Within the records below, reproduce without change the lines from the line that has "Definition set_g_type (g" through the line that has "Definition set_g_off1 (g", and only those.

[Items from a dataset]
####

(** A field of [n] bits from bit [lo] of a word. *)
Definition get_field (lo n w : Z) : Z := Z.land (Z.shiftr w lo) (Z.ones n).
Definition put_field (lo n v w : Z) : Z :=
  Z.lor (Z.land w (Z.lnot (Z.shiftl (Z.ones n) lo))) (Z.shiftl (Z.land v (Z.ones n)) lo).
Definition assign (a lo n v : Z) (m : mem) : mem := store32 m a (put_field lo n v (load32 m a)).

(** [struct gate]: two words of bit fields. *)
Definition gate_size : Z := 8.
Definition set_g_off0 (g v : Z) : mem -> mem := assign g 0 16 v.
Definition set_g_sel (g v : Z) : mem -> mem := assign g 16 16 v.
Definition set_g_stkwds (g v : Z) : mem -> mem := assign (g + 4) 0 5 v.
Definition set_g_type (g v : Z) : mem -> mem := assign (g + 4) 8 5 v.
Definition set_g_dpl (g v : Z) : mem -> mem := assign (g + 4) 13 2 v.
Definition set_g_present (g v : Z) : mem -> mem := assign (g + 4) 15 1 v.
Definition set_g_off1 (g v : Z) : mem -> mem := assign (g + 4) 16 16 v.

Definition idt_entry (g f gtype : Z) (m : mem) : mem :=
  let m := set_g_off0 g (Z.land f 0xffff) m in
  let m := set_g_off1 g (Z.land (Z.shiftr f 16) 0xffff) m in
  let m := set_g_sel g 0x10 m in
  let m := set_g_stkwds g 0 m in
  let m := set_g_type g gtype m in
  let m := set_g_dpl g 0 m in
  set_g_present g 1 m.

(** [struct idt_info]. *)
Record idt_info := Idt { idt_slot : Z; idt_type : Z; idt_fun : option handler }.

Definition idt_table : list idt_info := [
  Idt TRAP_DIVIDE_BY_ZERO TYPE_INTR (Some trap_divide_by_zero);
  Idt TRAP_DEBUG TYPE_INTR (Some trap_debug);
  Idt TRAP_NMI TYPE_INTR (Some trap_nmi);
  Idt TRAP_BREAKPOINT TYPE_INTR (Some trap_breakpoint);
  Idt TRAP_OVERFLOW TYPE_INTR (Some trap_overflow);
  Idt TRAP_BOUND TYPE_INTR (Some trap_bound);
  Idt TRAP_INVALID_OPCODE TYPE_INTR (Some trap_invalid_opcode);
  Idt TRAP_DEVICE_NOT_AVAILABLE TYPE_INTR (Some trap_device_not_available);
  Idt TRAP_DOUBLE_FAULT TYPE_INTR (Some trap_double_fault);
  Idt TRAP_COPROCESSOR_OVERRUN TYPE_INTR (Some trap_coprocessor_overrun);
  Idt TRAP_INVALID_TSS TYPE_INTR (Some trap_invalid_tss);
  Idt TRAP_SEGMENT_NOT_PRESENT TYPE_INTR (Some trap_segment_not_present);
  Idt TRAP_STACK_FAULT TYPE_INTR (Some trap_stack_fault);
  Idt TRAP_GENERAL_PROTECTION TYPE_INTR (Some trap_general_protection);
  Idt TRAP_PAGE_FAULT TYPE_INTR (Some trap_page_fault);
  Idt TRAP_FLOATING_POINT_ERROR TYPE_INTR (Some trap_floating_point_error);
  Idt TRAP_ALIGNMENT_CHECK TYPE_INTR (Some trap_alignment_check);
  Idt (IRQ2TRAP 0) TYPE_INTR (Some trap_irq0);
  Idt (IRQ2TRAP 1) TYPE_INTR (Some trap_irq1);
  Idt (IRQ2TRAP 2) TYPE_INTR (Some trap_irq2);
  Idt (IRQ2TRAP 3) TYPE_INTR (Some trap_irq3);
  Idt (IRQ2TRAP 4) TYPE_INTR (Some trap_irq4);
  Idt (IRQ2TRAP 5) TYPE_INTR (Some trap_irq5);
  Idt (IRQ2TRAP 6) TYPE_INTR (Some trap_irq6);
  Idt (IRQ2TRAP 7) TYPE_INTR (Some trap_irq7);
  Idt (IRQ2TRAP 8) TYPE_INTR (Some trap_irq8);
  Idt (IRQ2TRAP 9) TYPE_INTR (Some trap_irq9);
  Idt (IRQ2TRAP 10) TYPE_INTR (Some trap_irq10);
  Idt (IRQ2TRAP 11) TYPE_INTR (Some trap_irq11);
  Idt (IRQ2TRAP 12) TYPE_INTR (Some trap_irq12);
  Idt (IRQ2TRAP 13) TYPE_INTR (Some trap_irq13);
  Idt (IRQ2TRAP 14) TYPE_INTR (Some trap_irq14);
  Idt (IRQ2TRAP 15) TYPE_INTR (Some trap_irq15);
  Idt 0xff 0 None].

(** The addresses of the entries; a null pointer is zero. *)
Section table.
Variable addr : handler -> Z.
Definition fun_addr (f : option handler) : Z := match f with Some h => addr h | None => 0 end.

(** [do ... while (idf->idt_slot != 0xff)]. *)
Fixpoint idt_fill (idt : Z) (idf : list idt_info) (m : mem) : mem :=
  match idf with
  | [] => m
  | i :: idf =>
    let m := idt_entry (idt + gate_size * idt_slot i) (fun_addr (idt_fun i)) (idt_type i) m in
    match idf with
    | [] => m
    | j :: _ => if idt_slot j =? 0xff then m else idt_fill idt idf m
    end
  end.

(** The memory and the register [lidt] loads, as limit and address. *)
Definition trap_init (idt_addr : Z) (m : mem) : mem * (Z * Z) :=
  let m := foldl (fun m i => idt_entry (idt_addr + gate_size * i) (addr trap_unused) TYPE_INTR m) m (seqZ 0 IDT_ENTRIES) in
  let m := idt_fill idt_addr idt_table m in
  (m, (gate_size * IDT_ENTRIES - 1, idt_addr)).

Definition cpu_init (descriptors : Z) (m : mem) : mem * (Z * Z) := trap_init descriptors m.
End table.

####

» OUTPUT OF THE EXERCISE
Definition set_g_type (g v : Z) : mem -> mem := assign (g + 4) 8 5 v.
Definition set_g_dpl (g v : Z) : mem -> mem := assign (g + 4) 13 2 v.
Definition set_g_present (g v : Z) : mem -> mem := assign (g + 4) 15 1 v.
Definition set_g_off1 (g v : Z) : mem -> mem := assign (g + 4) 16 16 v.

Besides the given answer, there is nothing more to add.